Among 15,834 extremely preterm infants, HCA, SGA, and bubbly/cystic CXR on postnatal day 28 were significantly and independently associated with severe BPD (adjusted odds ratio, 1.20; 95% confidence interval, 1.06-1.36) (1.73; 1.51-1.98) (1.79; 1.60-2.01), respectively. These three factors were also linked to HOT at 3 years (1.54; 1.14-2.08) (1.70; 1.21-2.39) (2.63; 1.94-3.56), respectively. Their combination significantly increased the prevalence of severe BPD and HOT at 3 years, particularly with bubbly/cystic CXR. Only SGA was independently associated with NDIs in BPD infants (1.55; 1.32-1.83).
HCA, SGA, and bubbly/cystic CXR on postnatal day 28 were identified as important risk factors for severe BPD and long-term respiratory outcomes. While further research is needed to validate their role in endotype-specific classification of BPD, these findings may contribute to early prognostic strategies and targeted interventions before 36 weeks' postmenstrual age.

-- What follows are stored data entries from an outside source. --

Example Delete_forgets_witness :
  ∃ st, Delete ex_cfg [Some (DeleteParam "host" "cpu" 60 "GAUGE" "")] (initial {["/rrd/x"]}) = Ret st ∧ graph_ok st.
Proof.
  destruct (Delete_forgets ex_cfg (initial {["/rrd/x"]}) (ex_item 1 60)) as (st & E & Hok & _).
  - apply graph_initial_ok.
  - apply map_Forall_empty.
  - exists st. split; [exact E|exact Hok].
Defined.

(** Cleaning removes exactly what left the index: the cached items and the
history of a metric stay if its digest is indexed and are dropped if not. *)
Theorem clean_correct st keys :
  graph_ok st → keys ≡ₚ (map_to_list st.(HistoryCache)).*1 →
  ∃ cnt st1, DeleteInvalidItems st = Ret (cnt, st1) ∧
    let st2 := (DeleteInvalidHistory keys st1).2 in
    graph_ok st2 ∧ st2.(IndexedItemCache) = st.(IndexedItemCache) ∧ st2.(unIndexedItemCache) = st.(unIndexedItemCache) ∧
    (∀ md5, GetAllItems md5 st2.(HistoryCache) =
      if ContainsKey md5 st.(IndexedItemCache) then GetAllItems md5 st.(HistoryCache) else []) ∧
    (∀ item, lacks "_" item.(GraphItem.DsType) → cached st2 (item_key item) =
      if ContainsKey (GraphItem.Checksum item) st.(IndexedItemCache) then cached st (item_key item) else []).
Proof.
  intros Hok Hkeys. destruct (DeleteInvalidItems_spec st (ok_map _ Hok)) as (cnt & st1 & -> & Hf & Hgone).
  exists cnt, st1. split; [done|]. intros st2. pose proof (fewer_items_ok _ _ Hf Hok) as Hok1.
  destruct (graph_step_ok ex_cfg st1 _ Hok1 (step_clean_history _ _ keys)) as (st2' & E & Hok2).
  fold st2 in E. injection E as <-. split; [done|].
  assert (st2 = with_HistoryCache (filter (λ kq, ¬ (kq.1 ∈ keys ∧ ContainsKey kq.1 st1.(IndexedItemCache) = false))
    st1.(HistoryCache)) st1) as ->.
  { unfold st2, DeleteInvalidHistory. apply DeleteInvalidHistory_spec. }
  rewrite (fi_rest _ _ Hf). cbn [with_HistoryCache with_GraphItems HistoryCache IndexedItemCache unIndexedItemCache].
  split_and!; [done..| |].
  - intros md5. unfold GetAllItems. destruct (filter _ _ !! md5) as [Q|] eqn:EQ.
    + apply map_lookup_filter_Some in EQ as [HQ Hn]. rewrite HQ. cbn in Hn.
      destruct (ContainsKey md5 _); [done|]. destruct Hn. split; [|done].
      rewrite Hkeys. apply list_elem_of_fmap. exists (md5, Q). by rewrite elem_of_map_to_list.
    + destruct (st.(HistoryCache) !! md5) as [Q|] eqn:HQ; [|by destruct (ContainsKey _ _)].
      destruct (ContainsKey md5 st.(IndexedItemCache)) eqn:Ec; [|done].
      apply map_lookup_filter_None in EQ as [EQ|EQ]; [congruence|]. destruct (EQ _ HQ). cbn. intros [_ ?]. congruence.
  - intros item Hd. unfold cached. cbn [with_HistoryCache with_GraphItems GraphItems].
    pose proof (invalid_item_key st item Hd) as Hi. destruct (ContainsKey _ _) eqn:Ec; cbn [negb] in Hi.
    + destruct (fi_view _ _ Hf (item_key item)) as [->|[? _]]; [done|congruence].
    + by rewrite Hgone.
Qed.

最近一项范围综述确定组织学绒毛膜羊膜炎(HCA)、小于胎龄儿(SGA)以及胸部X线片上的气泡样/囊样表现(气泡样/囊样CXR)为重度支气管肺发育不良(BPD)的危险因素。为进一步验证这些结果,我们分析了一个大型数据库。
这项回顾性多中心队列研究纳入了2003年至2016年间出生时孕周小于28周的婴儿。使用多变量逻辑回归分析从范围综述中确定的经过验证的危险因素与重度BPD的独立关联。此外,还分析了这些因素与3岁时长期结局的关联,包括家庭氧疗(HOT)和神经发育障碍(NDI)。
在15834例极早产儿中,出生后第28天的HCA、SGA和气泡样/囊样CXR分别与重度BPD显著且独立相关(调整优势比分别为1.20;95%置信区间为1.06 - 1.36)(1.73;1.51 - 1.98)(1.79;1.60 - 2.01)。这三个因素也分别与3岁时的HOT相关(1.54;1.14 - 2.08)(1.70;1.21 - 2.39)(2.63;1.94 - 3.56)。它们的组合显著增加了3岁时重度BPD和HOT的患病率,尤其是伴有气泡样/囊样CXR时。在BPD婴儿中,只有SGA与NDI独立相关(1.55;1.32 - 1.83)。
出生后第28天的HCA、SGA和气泡样/囊样CXR被确定为重度BPD和长期呼吸结局的重要危险因素。虽然需要进一步研究来验证它们在BPD内型特异性分类中的作用,但这些发现可能有助于在月经龄36周前制定早期预后策略和针对性干预措施。